Jugular bulb oximetry is the most widely used method of monitoring cerebral oxygenation. More recently, measurement of brain tissue oxygenation has been reported in head-injured patients. We compared the changes in brain tissue oxygen partial pressure (PbO2) with changes in jugular venous oxygen saturation (SjVO2) in response to hyperventilation in areas of brain with and without focal pathology. Thirteen patients with severe head injuries were studied. A multiparameter sensor was inserted into areas of brain with focal pathology in five patients and outside areas of focal pathology in eight patients. A fiberoptic catheter was inserted into the right jugular bulb. Patients were hyperventilated in a stepwise manner from a PaCO2 of approximately 35 mm Hg to a PaCO2 of 22 mm Hg. There was no significant change in cerebral perfusion pressure or arterial partial pressure of oxygen with hyperventilation. In areas without focal pathology, there was a good correlation between changes in SjVO2 and PbO2 (deltaSjVO2 and deltaPbO2; r2 = 0.69, P < 0.0001). In areas with focal pathology, there was no correlation between deltaSjVO, and APbO2 (r2 =0.07, P = 0.23). In this study, we demonstrated that measurement of local tissue oxygenation can highlight focal differences in regional cerebral oxygenation that are disguised when measuring SjVO2. Thus, monitoring of PbO2 is a useful addition to multimodal monitoring of patients with traumatic head injury.

IMPLICATIONS

Brain oxygenation is currently monitored by using jugular bulb oximetry, which attracts a number of potential artifacts and may not reflect regional changes in oxygenation.

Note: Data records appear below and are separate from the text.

(** ** Refinement calls do not touch the receiver *)

(** A terminal call reads the store only through what the builder holds. *)
Lemma Subject_call_stable (op : BroadcastOperator) (t : Terminal) (c : Criteria)
    (w1 w2 : World) :
  holds w1 op c → holds w2 op c →
  fst (SubjectRouted.call op t w1) = fst (SubjectRouted.call op t w2) ∧
  ∃ msgs,
    sent_by (SubjectRouted.call op t w1) = sent w1 ++ msgs ∧
    sent_by (SubjectRouted.call op t w2) = sent w2 ++ msgs.
Proof.
  intros H1 H2. unfold sent_by. destruct t as [ev args | target | target | close]; simpl.
  - destruct (RESERVED_EVENTS_has ev) eqn:Hev; unfold bind.
    + rewrite !Subject_emit_reserved by exact Hev. simpl.
      split; [reflexivity |]. exists []. rewrite !app_nil_r. auto.
    + rewrite (Subject_emit_run _ _ _ c w1), (Subject_emit_run _ _ _ c w2) by assumption.
      simpl. eauto.
  - unfold bind.
    rewrite (Subject_socketsJoin_run _ _ c w1), (Subject_socketsJoin_run _ _ c w2)
      by assumption.
    simpl. eauto.
  - unfold bind.
    rewrite (Subject_socketsLeave_run _ _ c w1), (Subject_socketsLeave_run _ _ c w2)
      by assumption.
    simpl. eauto.
  - unfold bind.
    rewrite (Subject_disconnectSockets_run _ _ c w1),
      (Subject_disconnectSockets_run _ _ c w2) by assumption.
    simpl. eauto.
Qed.
(** * The J2534 native probe

    A model of [AutoDiag/native/j2534_native_probe.cpp]: a command-line
    program that loads a vendor J2534 ("PassThru") library, binds three entry
    points, opens and closes a device session, and reports the outcome as one
    status line plus an exit code.

    The program is a straight line of foreign calls with early returns.  It is
    embedded as a computation in a small state monad whose state is the
    process as an observer sees it: the foreign calls made so far and what was
    inserted into [std::cout] and [std::cerr].  Everything the operating
    system and the driver answer is read from a [World] record. *)

From Stdlib Require Import ZArith String Ascii List Bool Lia DecimalString.
From Stdlib Require DecimalPos DecimalZ.
Import ListNotations.
Local Open Scope string_scope.
Local Open Scope list_scope.
Local Open Scope Z_scope.

(** ** Characters and C string literals *)

Definition dquote : ascii := "034"%char.
Definition newline : ascii := "010"%char.
Definition NUL : ascii := "000"%char.
#[export] Instance SimDevice_Device : Device SimDevice := {
  dev_write := sim_write;
  dev_read := sim_read
}.

(** The byte congruent to [n] modulo 256. *)
Definition byte_wrap (n : Z) : byte :=
  default x00 (byte_of_int (n mod 256)).

(** Test set-up: put a byte in a register, or a 16-bit value in the
    register pair of the angle, high byte first. *)
Definition sim_poke (reg : Z) (b : byte) (d : SimDevice) : SimDevice :=
  mkSim (pointer d) (<[reg := b]> (regs d)).

Definition sim_poke_angle (v : Z) (d : SimDevice) : SimDevice :=
  sim_poke ANGLE_REG (byte_wrap (v / 256))
    (sim_poke (ANGLE_REG + 1) (byte_wrap v) d).

Definition sim_blank : SimDevice :=
  mkSim 0 ∅.

(** The documented test vector: hysteresis=2, powerMode=1, watchdog=1,
    fastFilterThreshold=5, slowFilter=2, pwmFrequency=3, outputStage=1. *)
Definition vector_options : Options :=
  mkOptions 0 1000000 2 1 1 5 2 3 1.

(** The facts about the conversion of one raw angle that are established
    by evaluation over the whole 12-bit range: the result is at least 0,
    below 360, and no rounding took place (scaled back by the power of two
    4096 it is the integer [360 * raw]).  That integer is below [2^21], so
    the result is the same real number in a single precision build of the
    interpreter. *)
Definition degrees_check (n : nat) : bool :=
  let raw := Z.of_nat n in
  let deg := degrees_of_raw raw in
  ((0 <=? deg) && (deg <? 360) && (deg * 4096 =? py_float (360 * raw)))%float.

(** ** The usage example

    [src/example.py] constructs the driver with [hyst=1], prints the status
    once and then prints the angle in degrees forever, sleeping between two
    polls.  What it prints is collected in a list; the endless loop is cut
    after a given number of rounds. *)
Inductive Printed : Type :=
| PrintedStatus (st : gmap string PyVal)
| PrintedDegrees (deg : option float).
(** The verdict for two non-empty inputs, with the distance spelled [lev]. *)
Lemma isFuzzyMatch_nonempty user correct :
  user ≠ [] → correct ≠ [] →
  isFuzzyMatch user correct =
  if bool_decide (normalize user = normalize correct) then true
  else
    if length (normalize user) `max` length (normalize correct) <=? 3
    then lev (normalize user) (normalize correct) =? 0
    else if length (normalize user) `max` length (normalize correct) <=? 7
    then lev (normalize user) (normalize correct) <=? 1
    else lev (normalize user) (normalize correct) <=? 2.
Proof.
  intros Hu Hc. unfold isFuzzyMatch.
  rewrite (falsy_false user), (falsy_false correct) by done. simpl.
  by rewrite getLevenshteinDistance_lev.
Qed.

Lemma least_edits_lev {char : Type} `{EqDecision char} (a b : list char)
    (dist : nat) :
  edits dist a b ∧ (∀ n, edits n a b → dist ≤ n) ↔ dist = lev a b.
Proof.
  split.
  - intros [Hchain Hleast]. apply Nat.le_antisymm.
    + apply Hleast, edits_lev.
    + by apply lev_le_edits.
  - intros ->. split; [apply edits_lev|]. intros n. apply lev_le_edits.
Qed.

(** C1: for inputs whose normalized forms are non-empty, isFuzzyMatch
    returns true exactly when the Levenshtein distance of the normalized
    forms, the least number of single-character insertions, deletions and
    substitutions that turn the one into the other, is within the
    tolerance of the tier of the longer normalized form: 0 up to length 3,
    at most 1 for lengths 4 to 7, at most 2 above. *)
Theorem isFuzzyMatch_tiers user correct :
  normalize user ≠ [] → normalize correct ≠ [] →
  (isFuzzyMatch user correct = true ↔
   ∃ dist,
     edits dist (normalize user) (normalize correct)
     ∧ (∀ n, edits n (normalize user) (normalize correct) → dist ≤ n)
     ∧ within_tolerance
         (length (normalize user) `max` length (normalize correct)) dist).
Proof.
  intros Hu Hc.
  rewrite isFuzzyMatch_nonempty by by apply normalize_nil_inv.
  assert ((∃ dist,
             edits dist (normalize user) (normalize correct)
             ∧ (∀ n, edits n (normalize user) (normalize correct) → dist ≤ n)
             ∧ within_tolerance
                 (length (normalize user) `max` length (normalize correct))
                 dist)
          ↔ within_tolerance
              (length (normalize user) `max` length (normalize correct))
              (lev (normalize user) (normalize correct))) as ->.
  { split.
    - intros (dist & Hchain & Hleast & Htol).
      by rewrite <- (proj1 (least_edits_lev _ _ dist) (conj Hchain Hleast)).
    - intros Htol. exists (lev (normalize user) (normalize correct)).
      split; [apply edits_lev|]. split; [|done].
      intros n. apply lev_le_edits. }
  unfold within_tolerance.
  set (len := length (normalize user) `max` length (normalize correct)).
  case_bool_decide as Heq.
  - rewrite Heq, lev_refl. split; [intros _|done]. lia.
  - destruct (Nat.leb_spec len 3); [|destruct (Nat.leb_spec len 7)].
    + rewrite Nat.eqb_eq. lia.
    + rewrite Nat.leb_le. lia.
    + rewrite Nat.leb_le. lia.
Qed.

Lemma isFuzzyMatch_tiers_witness :
  normalize (str "Schneeman") ≠ []
  ∧ normalize (str "Schneemann") ≠ []
  ∧ isFuzzyMatch (str "Schneeman") (str "Schneemann") = true.
Proof.
  assert (normalize (str "Schneeman") ≠ []) as H1 by (vm_compute; discriminate).
  assert (normalize (str "Schneemann") ≠ []) as H2 by (vm_compute; discriminate).
  split; [exact H1|]. split; [exact H2|].
  apply (proj2 (isFuzzyMatch_tiers (str "Schneeman") (str "Schneemann") H1 H2)).
  exists 1. split; [|split].
  - apply edits_one.
    apply (edit1_insert (normalize (str "Schneeman")) "n"%char []).
  - intros n Hn. apply lev_le_edits in Hn. vm_compute in Hn. exact Hn.
  - right. right. vm_compute. split; repeat constructor.
Defined.

(** The tier boundaries of the specification, evaluated. *)
Example tier_boundaries :
  isFuzzyMatch (str "Elf") (str "Alf") = false
  ∧ isFuzzyMatch (str "Elch") (str "Elcb") = true
  ∧ isFuzzyMatch (str "Nikolaus") (str "Nikolxxs") = true
  ∧ isFuzzyMatch (str "Nikolaus") (str "Nikxxxus") = false.
Proof. vm_compute. done. Qed.

Example scenarios :
  isFuzzyMatch (str "Rentier") (str "rentier") = true
  ∧ isFuzzyMatch (str "Schneeman") (str "Schneemann") = true
  ∧ isFuzzyMatch (str "Elch") (str "Elf") = false
  ∧ isFuzzyMatch (str "") (str "Ja") = false.
Proof. vm_compute. done. Qed.

(** C3, counterexample: a blank submission matches a candidate made of
    punctuation only; both normalize to the empty string. *)
Lemma isFuzzyMatch_blank_inputs :
  normalize (str " ") = []
  ∧ normalize (str "?") = []
  ∧ isFuzzyMatch (str " ") (str "?") = true.
Proof. vm_compute. done. Qed.

(** C3, amended: isFuzzyMatch returns false when a raw input is empty and
    when exactly one of the normalized forms is empty; two non-empty inputs
    that both normalize to the empty string match. *)
Theorem isFuzzyMatch_empty user correct :
  (user = [] ∨ correct = [] → isFuzzyMatch user correct = false)
  ∧ (normalize user = [] → normalize correct ≠ [] →
     isFuzzyMatch user correct = false)
  ∧ (normalize user ≠ [] → normalize correct = [] →
     isFuzzyMatch user correct = false)
  ∧ (user ≠ [] → correct ≠ [] →
     normalize user = [] → normalize correct = [] →
     isFuzzyMatch user correct = true).
Proof.
  assert (∀ x y, normalize x = [] → normalize y ≠ [] →
                 isFuzzyMatch x y = false ∧ isFuzzyMatch y x = false) as Hone.
  { intros x y Hx Hy.
    destruct (decide (x = [])) as [->|Hxne].
    { unfold isFuzzyMatch. simpl. by rewrite orb_true_r. }
    pose proof (normalize_nil_inv _ Hy) as Hyne.
    rewrite !isFuzzyMatch_nonempty by done. rewrite Hx.
    rewrite lev_nil_l, lev_nil_r. simpl length. rewrite Nat.max_0_r.
    rewrite !bool_decide_eq_false_2 by congruence.
    assert (length (normalize y) ≠ 0) by by destruct (normalize y).
    simpl Nat.max.
    destruct (Nat.leb_spec (length (normalize y)) 3);
      [|destruct (Nat.leb_spec (length (normalize y)) 7)].
    - by rewrite (proj2 (Nat.eqb_neq _ _)).
    - by rewrite (proj2 (Nat.leb_gt _ _)) by lia.
    - by rewrite (proj2 (Nat.leb_gt _ _)) by lia. }
  split; [|split; [|split]].
  - unfold isFuzzyMatch. intros [-> | ->]; simpl; [done|].
    by rewrite orb_true_r.
  - intros Hu Hc. by apply (Hone user correct).
  - intros Hu Hc. by apply (Hone correct user).
  - intros Hu Hc Hnu Hnc. rewrite isFuzzyMatch_nonempty by done.
    by rewrite Hnu, Hnc.
Qed.

Lemma isFuzzyMatch_empty_witness :
  isFuzzyMatch (str "") (str "Ja") = false
  ∧ isFuzzyMatch (str "  ") (str "Ja") = false
  ∧ isFuzzyMatch (str "Nein") (str "...") = false
  ∧ isFuzzyMatch (str "  ") (str "...") = true.
Proof.
  split; [|split; [|split]].
  - apply (proj1 (isFuzzyMatch_empty (str "") (str "Ja"))). by left.
  - apply (proj1 (proj2 (isFuzzyMatch_empty (str "  ") (str "Ja"))));
      by vm_compute.
  - apply (proj1 (proj2 (proj2 (isFuzzyMatch_empty (str "Nein") (str "...")))));
      by vm_compute.
  - apply (proj2 (proj2 (proj2 (isFuzzyMatch_empty (str "  ") (str "...")))));
      by vm_compute.
Defined.
(** * The legacy WhatsApp-Web socket of Baileys ([src/Connection/socket.ts])

    A shallow embedding of [makeSocket]: the tag generator, the frame
    codec, the event router, the keep-alive watchdog, the phone-check
    monitor, the query correlator and the teardown path, followed by the
    properties the specification states about them.

    Conventions of the embedding.
    - JavaScript strings and [Buffer]s are byte sequences ([string] is
      the UTF-8 text, [Buffer] its bytes).
    - JavaScript numbers that the socket handles are integers (counters,
      status codes, millisecond timestamps); they are [Z] or [N], and
      [NaN] is [None] where the code can produce it.
    - The closure state of [makeSocket] is the record [State]; every
      function of the socket is a computation in the monad [M], which
      threads the state, collects the observable effects and propagates
      thrown exceptions (for an [async] function: its rejection).
    - Timers and the transport are driven from outside: a timer firing,
      a frame arriving or a promise settling is an [action]. *)

From Stdlib Require Import ZArith NArith Ascii String List Sorted Lia.
From stdpp Require Import base option strings list gmap pretty.

Set Warnings "-register-all".
Open Scope Z_scope.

We compared this method with measurement of brain tissue oxygenation using a multiparameter sensor inserted into brain tissue. The brain tissue monitor seemed to reflect regional brain oxygenation better than jugular bulb oximetry.

摘要

未标注

颈静脉球血氧饱和度测定是监测脑氧合最广泛使用的方法。最近,已有报道对头外伤患者进行脑组织氧合测量。我们比较了在有和没有局灶性病变的脑区,过度通气时脑组织氧分压(PbO2)的变化与颈静脉血氧饱和度(SjVO2)的变化。对13例重度颅脑损伤患者进行了研究。在5例患者的局灶性病变脑区和8例患者的局灶性病变以外脑区插入了多参数传感器。将光纤导管插入右颈静脉球。患者以逐步方式从约35mmHg的动脉血二氧化碳分压(PaCO2)过度通气至22mmHg的PaCO2。过度通气时脑灌注压或动脉血氧分压无显著变化。在没有局灶性病变的脑区,SjVO2变化与PbO2变化之间存在良好的相关性(ΔSjVO2与ΔPbO2;r2 = 0.69,P < 0.0001)。在有局灶性病变的脑区,ΔSjVO2与ΔPbO2之间无相关性(r2 = 0.07,P = 0.23)。在本研究中,我们证明局部组织氧合测量可以突出区域脑氧合的局灶性差异,而这些差异在测量SjVO2时被掩盖。因此,监测PbO2是对创伤性脑损伤患者进行多模式监测的有益补充。

启示

目前通过颈静脉球血氧饱和度测定来监测脑氧合,这会产生许多潜在的假象,且可能无法反映氧合的区域变化。我们将这种方法与使用插入脑组织的多参数传感器测量脑组织氧合进行了比较。脑组织监测似乎比颈静脉球血氧饱和度测定能更好地反映区域脑氧合情况。